“Headquarters will be set up in Lithuania and other Baltic states. They would help to receive backup and organize collective defence exercises,” President Dalia Grybauskaitė said in a press release.
Vaidotas Urbelis, political director at Lithuania’s Defence Ministry, told BNS that the headquarters will engage in planning, command and possibly other functions. In his words, soldiers will do specific planning after the political decision has been made.
“The NATO summit restated that there was a need and it would be done. Now the military will have to work out a concept on how it will look, what personnel it will have and how this will appear in the NATO command structure. The precise appearance will be clear this autumn,” Urbelis said in a telephone interview from Wales.
In his words, the headquarters will be established on the basis of some Lithuanian military unit by adding Allied elements.

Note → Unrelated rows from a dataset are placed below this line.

Lemma old_nodes_elem now l old :
  old_nodes now l = Ok old ->
  forall a, a ∈ old <-> exists n, (a, Some n) ∈ l /\ IsTimeout now (check_period n) = true.
Proof.
  revert old. induction l as [|[b p] l IH]; intros old Hold a; simpl in Hold.
  { injection Hold as <-. split; [by intros ?%elem_of_nil|by intros (? & ?%elem_of_nil & _)]. }
  inv_bind Hold. apply deref_Ok in E as ->. inv_bind Hold. injection Hold as <-.
  specialize (IH _ E a). destruct (IsTimeout now (check_period x)) eqn:Et; rewrite ?elem_of_cons, IH.
  - split; [intros [->|(n & ? & ?)]; [exists x; by split; [left|]|exists n; by split; [right|]]|].
    intros (n & [[= -> ->]|?]%elem_of_cons & ?); [by left|right; by exists n].
  - split; [intros (n & ? & ?); exists n; by split; [right|]|].
    intros (n & [[= -> ->]|?]%elem_of_cons & ?); [congruence|by exists n].
Qed.

Lemma old_nodes_Ok now l :
  Forall (fun e => e.2 <> None) l -> exists old, old_nodes now l = Ok old.
Proof.
  induction 1 as [|[b [p|]] l Hp _ [old IH]]; simpl; [by eexists| |done].
  rewrite IH. simpl. by eexists.
Qed.

(** Whether the purge at [now] removes a node. *)
Definition purges now v (n : node_info) : bool :=
  IsTimeout now (last_delete_ v) && IsTimeout now (check_period n).
(* ===== verification/Framework.v ===== *)
(** Framework.v - the host that a node runs on: its network interfaces
    ([src/framework/rfw_network_interfaces.cc]), its configuration and keys
    ([src/framework/rfw_configuration.cc], [src/framework/rfw_security.cc],
    [include/const/r_const.h]).  [riaps.conf] is read in two ways, by [INIReader]
    ([Ini.v]) and line by line with a regular expression.

    What the code reads from the host is the record [Host]; [ziflist] of CZMQ
    is a list of names and addresses. *)

From Stdlib Require Import ZArith Lia Ascii.
From stdpp Require Import base strings list.
From S2P Require Import Prelude.
From S2P Require Import Utils.
From S2P Require Import Ini.

Record Host := {
  conf_text : option string;              (** [riaps.conf], when it can be opened *)
  sys_address : string -> option string;  (** the first line of [/sys/class/net/x/address] *)
  iflist : list (string * string);
  env_riapsapps : option string;
}.

(** ** Configuration *)

Definition DISCOVERY_ENDPOINT : string := "tcp://127.0.0.1:9700".
Definition DEVMANAGER_ENDPOINT : string := "tcp://127.0.0.1:9790".
Definition DEPLO_ENDPOINT : string := "tcp://127.0.0.1:9780".
Definition KEY_FOLDER : string := "/usr/local/riaps/keys".
Definition KEY_FILE : string := "id_rsa.key".
Definition CURVE_KEY : string := "riaps-app.cert".

Definition GetDiscoveryEndpoint : string := DISCOVERY_ENDPOINT.
Definition GetDeviceManagerEndpoint : string := DEVMANAGER_ENDPOINT.
Definition GetDeploEndpoint : string := DEPLO_ENDPOINT.

(** [operator/=] of [fs::path], for a relative right-hand side. *)
Definition path_append (p q : string) : string :=
  match str_last p with
  | None => q
  | Some c => if decide (c = "/"%char) then p +:+ q else p +:+ "/" +:+ q
  end.

Definition key_path : string := path_append KEY_FOLDER KEY_FILE.

Definition curve_key_path (h : Host) (app_name : string) : Res string :=
  p ← GetAppPath (env_riapsapps h) app_name; Ok (path_append p CURVE_KEY).

Definition HasSecurity (h : Host) : bool :=
  let reader := INIReader_file (conf_text h) in
  if negb (ParseError reader =? 0) then false
  else let security := Get reader "RIAPS" "security" "off" in
       bool_decide (security = "on") || bool_decide (security = "True").

(** ** Interfaces *)

Definition is_alnum (c : ascii) : bool :=
  let n := nat_of_ascii c in
  (((48 <=? n) && (n <=? 57)) || ((65 <=? n) && (n <=? 90)) || ((97 <=? n) && (n <=? 122)))%nat.

Fixpoint span_alnum (s : string) : string * string :=
  match s with
  | String c s' =>
      if is_alnum c then let '(a, b) := span_alnum s' in (String c a, b) else ("", s)
  | EmptyString => ("", s)
  end.
(* ===== verification/Discoveryd.v ===== *)
(** Discoveryd.v - the main program of the discovery service
    ([src/discoveryd/r_discoveryd.cc]): its start, and the loop that turns UDP
    beacons and commands into nodes the DHT is told to join.

    The state is the two caches and the validator; a round first answers the
    validator's own messages, then handles what the poller returned. *)

From Stdlib Require Import ZArith Lia Ascii.
From stdpp Require Import base gmap strings list fin_maps.
From S2P Require Import Prelude.
From S2P Require Import Timeout.
From S2P Require Import Utils.
From S2P Require Import Framework.
From S2P Require Import Validator.
From S2P Require Import MsgHandler.

#[local] Open Scope riaps_scope.

(** The payload of a beacon without security: two box characters in UTF-8. *)
Definition announcement : string :=
  String (ascii_of_nat 226) (String (ascii_of_nat 149) (String (ascii_of_nat 169)
    (String (ascii_of_nat 226) (String (ascii_of_nat 150) (String (ascii_of_nat 160) ""))))).

Section Discoveryd.
Context {Sig : Type}.
Variable sign : string -> Sig.
Variable checkSignature : string -> Sig -> bool.

Record Discoveryd := mkDiscoveryd {
  address : string;
  has_security : bool;
  validator : Validator Sig;
  ipcache : gmap string (Timeout milliseconds);
  externalipcache : gmap string Z;
}.

Definition set_validator v s :=
  mkDiscoveryd (address s) (has_security s) v (ipcache s) (externalipcache s).
Definition set_ipcache m s :=
  mkDiscoveryd (address s) (has_security s) (validator s) m (externalipcache s).
Definition set_externalipcache m s :=
  mkDiscoveryd (address s) (has_security s) (validator s) (ipcache s) m.

(** ** The start *)

(** The choice of the interface; [None] is a failed assertion. *)
Definition choose_interface (h : Host) : Res (option (string * string)) :=
  let iface := GetConfiguredIface h in
  if bool_decide (iface <> "") then
    address ← GetIPAddress h iface; Ok (Some (iface, address))
  else
    '(iface, address) ← GetFirstGlobalIface h;
    Ok (if bool_decide (iface <> "") then Some (iface, address) else None).

(** What the program finds out while it starts: whether the DHT thread runs,
    whether the key was loaded, whether security is still on when the
    validator asks again, the validator's endpoint, and whether the two
    beacon actors have a host name. *)
Record StartUp := {
  su_dhtStarted : bool;
  su_private_key : bool;
  su_HasSecurity : bool;
  su_endpoint : string;
  su_listener : bool;
  su_speaker : bool;
}.

(** The exit status, or the state of the loop and the payload that the
    beacons of this node carry. *)
Inductive Started :=
| Exits (status : Z)
| Runs (s : Discoveryd) (udp_payload : string).

Definition start (now : Z) (has_security : bool) (address : string) (u : StartUp) : Started :=
  if negb (su_dhtStarted u) then Exits (-1)
  else if has_security && negb (su_private_key u) then Exits (-1)
  else
    let v := new_Validator now 0 has_security in
    let '(ok, v) :=
      if has_security then InitWithSecurity sign (su_HasSecurity u) now (su_endpoint u) v
      else (InitNoSecurity (su_HasSecurity u), v) in
    if negb ok then Exits (-1)
    else if negb (su_listener u) then Exits (-1)
    else if negb (su_speaker u) then Exits (-1)
    else Runs (mkDiscoveryd address has_security v ∅ ∅)
           (if has_security then validator_address_ v else announcement).

(** ** The loop *)

(** What the poller returned: the control socket, the beacon listener (the
    address and the payload, null when interrupted), or nothing. *)
Inductive DEvent :=
| OnControl (msg : option (list string))
| OnBeacon (ipaddress payload : option string)
| OnNothing.

Inductive DOut :=
| VOutput (o : VOut Sig)
| TrackBeacon (ip : string)
| Join (host : string).

(** A join command of an external script: header, command, host. *)
Definition on_control (now : Z) (msg : option (list string)) (s : Discoveryd)
    : Res (Discoveryd * list DOut) :=
  match msg with
  | None => Ok (s, [])
  | Some (_ :: command :: rest) =>
      if bool_decide (command = CMD_DISCO_JOIN) then
        match rest with
        | newhost :: _ =>
            if bool_decide (externalipcache s !! newhost = None)
            then Ok (set_externalipcache (<[newhost := now]> (externalipcache s)) s, [Join newhost])
            else Ok (s, [])
        | [] => Ok (s, [])
        end
      else Ok (s, [])
  | Some _ => UB
  end.

(** A beacon of a trusted node: the cache, and whether the node is new. *)
Definition note_peer (now : Z) (ipaddress : string) (s : Discoveryd) : Discoveryd * list DOut :=
  if bool_decide (ipaddress <> address s) then
    let is_newitem := bool_decide (ipcache s !! ipaddress = None) in
    let cache := <[ipaddress := Timeout_duration now IPCACHE_TIMEOUT 0]> (ipcache s) in
    let '(_, cache) := maintain_cache now cache in
    (set_ipcache cache s, if is_newitem then [Join ipaddress] else [])
  else (s, []).

(** Comparing a null payload with the announcement is undefined. *)
Definition payload_fits (s : Discoveryd) (payload : option string) : Res bool :=
  if has_security s then Ok (bool_decide (is_Some payload))
  else p ← deref payload; Ok (bool_decide (p = announcement)).

Definition on_beacon (clk : nat -> Z) (draw now : Z) (ipaddress payload : option string)
    (s : Discoveryd) : Res (Discoveryd * list DOut) :=
  match ipaddress with
  | None => Ok (s, [])
  | Some ip =>
      fits ← payload_fits s payload;
      if negb fits then Ok (s, [TrackBeacon ip])
      else
        p ← deref payload;
        '(trusted, v, vo) ← IsValid clk draw p (validator s);
        let s := set_validator v s in
        let '(s, o) := if (trusted : bool) then note_peer now ip s else (s, []) in
        Ok (s, TrackBeacon ip :: map VOutput vo ++ o)
  end.

(** One round: [vev] is what [ReplyAll] finds, [now] the clock when the caches
    are looked at. *)
Definition DStep (vev : VEvent Sig) (clk : nat -> Z) (draw now : Z) (ev : DEvent) (s : Discoveryd)
    : Res (Discoveryd * list DOut) :=
  '(v, vo) ← ReplyAll checkSignature vev (validator s);
  let s := set_validator v s in
  '(s, o) ← match ev with
            | OnControl msg => on_control now msg s
            | OnBeacon ip payload => on_beacon clk draw now ip payload s
            | OnNothing => Ok (set_ipcache (maintain_cache now (ipcache s)).2 s, [])
            end;
  Ok (s, map VOutput vo ++ o).

(** ** Facts *)

Lemma in_VOutput o l : VOutput o ∈ map VOutput l <-> o ∈ l.
Proof. rewrite list_elem_of_fmap. split; [by intros (? & [= ->] & ?)|by exists o]. Qed.

Lemma Join_VOutput h l : Join h ∉ map VOutput l.
Proof. by intros (? & [=] & _)%list_elem_of_fmap. Qed.

Lemma ReplyAll_run_security vev v v' vo :
  ReplyAll checkSignature vev v = Ok (v', vo) -> has_security_ v' = has_security_ v.
Proof.
  intros H. destruct (ReplyAll_run checkSignature vev v v' vo H)
    as [[-> _]|(? & ? & ? & _ & _ & _ & _ & ->)]; done.
Qed.

(** What a beacon does: the node is announced to the DHT tracker in any
    case; it joins the DHT exactly when the validator trusts it, it is not
    this node, and it was not in the cache; then the cache holds it and the
    nodes heard of within the last 30 seconds, and otherwise it is left as it
    was. *)
Theorem on_beacon_spec clk draw now ip payload s trusted v vo :
  payload_fits s (Some payload) = Ok true ->
  IsValid clk draw payload (validator s) = Ok (trusted, v, vo) ->
  exists s' out,
    on_beacon clk draw now (Some ip) (Some payload) s = Ok (s', out)
    /\ TrackBeacon ip ∈ out /\ validator s' = v
    /\ (forall h, Join h ∈ out <-> h = ip /\ trusted = true /\ ip <> address s /\ ipcache s !! ip = None)
    /\ ipcache s' =
         if decide (trusted = true /\ ip <> address s)
         then <[ip := Timeout_duration now IPCACHE_TIMEOUT 0]> (filter (unexpired now) (ipcache s))
         else ipcache s.
Proof.
  intros Hfit Hv. unfold on_beacon. rewrite Hfit. cbn [mbind Res_bind negb deref].
  rewrite Hv. cbn [mbind Res_bind].
  assert (forall h o, Join h ∈ TrackBeacon ip :: map VOutput vo ++ o <-> Join h ∈ o) as Hj.
  { intros h o. rewrite elem_of_cons, elem_of_app. split; [|by auto].
    intros [[=]|[H|H]]; [by destruct (Join_VOutput h vo)|done]. }
  destruct trusted; cbn [note_peer].
  - unfold note_peer. cbn [address set_validator]. case_bool_decide as Hip.
    + assert (maintain_cache now (<[ip := Timeout_duration now IPCACHE_TIMEOUT 0]> (ipcache s))
        = ((maintain_cache now (<[ip := Timeout_duration now IPCACHE_TIMEOUT 0]> (ipcache s))).1,
           <[ip := Timeout_duration now IPCACHE_TIMEOUT 0]> (filter (unexpired now) (ipcache s)))) as Em.
      { rewrite <- (map_filter_insert_True (unexpired now)), <- maintain_cache_filter;
          [by destruct (maintain_cache _ _)|].
        apply IsTimeout_false. change (m_endPoint _) with (now + IPCACHE_TIMEOUT * ticks milliseconds).
        unfold IPCACHE_TIMEOUT, ticks. lia. }
      cbn [ipcache set_validator]. rewrite Em. eexists _, _. split; [reflexivity|].
      split_and!; [left|done| |by rewrite decide_True].
      intros h. rewrite Hj. case_bool_decide as Hn; rewrite ?list_elem_of_singleton.
      * split; [by intros [= ->]|by intros (-> & _)].
      * split; [by intros ?%elem_of_nil|by intros (_ & _ & _ & ?)].
    + eexists _, _. split; [reflexivity|]. split_and!; [left|done| |].
      * intros h. rewrite Hj. split; [by intros ?%elem_of_nil|by intros (_ & _ & ? & _)].
      * rewrite decide_False; [done|]. by intros [_ ?].
  - eexists _, _. split; [reflexivity|]. split_and!; [left|done| |].
    + intros h. rewrite Hj. split; [by intros ?%elem_of_nil|by intros (_ & ? & _)].
    + rewrite decide_False; [done|]. by intros [? _].
Qed.

(** An announced address can stop the service: with security on, the
    round throws exactly when the port of the announced endpoint is not a
    number that fits an [int]; nothing catches the exception. *)
Theorem beacon_throws clk draw now ip payload s e :
  has_security s = true -> has_security_ (validator s) = true -> nodes_wf (validator s) ->
  on_beacon clk draw now (Some ip) (Some payload) s = Throw e
  <-> IsValidZmqAddress payload = Throw e.
Proof.
  intros Hs Hv W. unfold on_beacon, payload_fits. rewrite Hs. rewrite bool_decide_eq_true_2 by done.
  cbn [mbind Res_bind negb deref].
  destruct (IsValidZmqAddress payload) as [[]|e'|] eqn:E.
  - destruct (IsValid_run checkSignature clk draw payload (validator s) Hv E W) as (v' & o & -> & _).
    cbn [mbind Res_bind]. by case_match.
  - unfold IsValid. rewrite Hv, E. by cbn.
  - unfold IsValid. rewrite Hv, E. cbn. split; congruence.
  - unfold IsValid. rewrite Hv, E. by cbn.
Qed.
End Discoveryd.

(** ** Witnesses *)

Definition demo_open : Discoveryd (Sig := string) :=
  mkDiscoveryd "10.0.0.9" false (mkValidator false "" None (new_timeout 1 1) ∅) ∅ ∅.

Definition demo_secure : Discoveryd (Sig := string) :=
  mkDiscoveryd "10.0.0.9" true demo_validator ∅ ∅.

Lemma on_beacon_spec_witness :
  exists s' out, on_beacon (fun _ => 2) 50 2 (Some "10.0.0.1") (Some announcement) demo_open = Ok (s', out)
    /\ Join "10.0.0.1" ∈ out.
Proof.
  destruct (on_beacon_spec (fun _ => 2) 50 2 "10.0.0.1" announcement demo_open true
    (validator demo_open) []) as (s' & out & E & _ & _ & Hj & _); [reflexivity|reflexivity|].
  exists s', out. split; [exact E|]. apply Hj. split_and!; [reflexivity|reflexivity|discriminate|reflexivity].
Defined.

Lemma beacon_throws_witness :
  on_beacon (fun _ => 2) 50 2 (Some "10.0.0.1") (Some "tcp://10.0.0.1:x") demo_secure
    = Throw invalid_argument.
Proof.
  apply (beacon_throws demo_check);
    [reflexivity|reflexivity|intros a; vm_compute; discriminate|reflexivity].
Defined.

“Discussing specific things is still too early. We already have a certain vision but it can still change,” said Urbelis.
He emphasized that “the number of NATO forces in Lithuania will definitely increase.”
According to the press release, the Wales summit also agreed that “defence plans will be renewed regularly in view of real threats, as well as the Alliance’s collective defence will be enhanced and rapid response force will be created.”
Grybauskaitė’s representatives say that chiefs of defence of NATO member-states will gather in Vilnius in the end of September to discuss implementation of the defence plans.
NATO Secretary General Anders Fogh Rasmussen, in his turn, told a news conference on Friday that the Baltic states, Poland and Romania had proposed their infrastructure for the NATO’s Rapid Response Force under development.
“It also remains to be seen exactly where the reception facilities will be located. But so far I have noted the indications from the Baltic states, from Poland, from Romania that they are willing to host such reception facilities,” said the NATO chief.